> [What is expected]:
The lines from the start of the data through the line containing "if srx_in_use r" are to be reproduced exactly, both ends included.
Start of Block
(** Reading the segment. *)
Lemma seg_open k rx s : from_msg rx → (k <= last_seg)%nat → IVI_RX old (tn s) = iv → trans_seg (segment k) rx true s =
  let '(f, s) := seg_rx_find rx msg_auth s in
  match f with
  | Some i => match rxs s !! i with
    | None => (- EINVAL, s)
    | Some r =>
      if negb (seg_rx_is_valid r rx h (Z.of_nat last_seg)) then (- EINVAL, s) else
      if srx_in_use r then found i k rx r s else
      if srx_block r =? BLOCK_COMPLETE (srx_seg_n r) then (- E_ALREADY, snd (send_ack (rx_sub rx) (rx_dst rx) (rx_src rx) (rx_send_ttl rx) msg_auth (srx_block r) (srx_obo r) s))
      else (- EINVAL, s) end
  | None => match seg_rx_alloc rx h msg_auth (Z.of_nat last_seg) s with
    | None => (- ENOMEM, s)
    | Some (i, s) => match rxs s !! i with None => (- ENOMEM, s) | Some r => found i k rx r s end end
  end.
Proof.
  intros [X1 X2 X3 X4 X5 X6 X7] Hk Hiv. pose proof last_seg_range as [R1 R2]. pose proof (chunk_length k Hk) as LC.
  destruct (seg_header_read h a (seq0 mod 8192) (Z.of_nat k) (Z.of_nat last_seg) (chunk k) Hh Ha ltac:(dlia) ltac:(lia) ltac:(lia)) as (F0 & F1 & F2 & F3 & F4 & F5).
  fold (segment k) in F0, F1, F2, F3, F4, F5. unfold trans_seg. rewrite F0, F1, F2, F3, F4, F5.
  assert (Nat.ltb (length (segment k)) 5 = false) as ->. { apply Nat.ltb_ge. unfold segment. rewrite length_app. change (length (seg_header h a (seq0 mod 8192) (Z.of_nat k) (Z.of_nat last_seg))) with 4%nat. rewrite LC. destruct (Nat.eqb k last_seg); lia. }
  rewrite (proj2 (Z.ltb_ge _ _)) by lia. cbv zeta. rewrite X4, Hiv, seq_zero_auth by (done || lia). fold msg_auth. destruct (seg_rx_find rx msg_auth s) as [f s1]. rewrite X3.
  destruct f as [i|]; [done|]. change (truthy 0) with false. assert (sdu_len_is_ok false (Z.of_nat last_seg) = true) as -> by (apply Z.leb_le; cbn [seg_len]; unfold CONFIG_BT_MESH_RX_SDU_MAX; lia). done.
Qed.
End of Block
> [Result of this exercise]:
(** Reading the segment. *)
Lemma seg_open k rx s : from_msg rx → (k <= last_seg)%nat → IVI_RX old (tn s) = iv → trans_seg (segment k) rx true s =
  let '(f, s) := seg_rx_find rx msg_auth s in
  match f with
  | Some i => match rxs s !! i with
    | None => (- EINVAL, s)
    | Some r =>
      if negb (seg_rx_is_valid r rx h (Z.of_nat last_seg)) then (- EINVAL, s) else
      if srx_in_use r then found i k rx r s else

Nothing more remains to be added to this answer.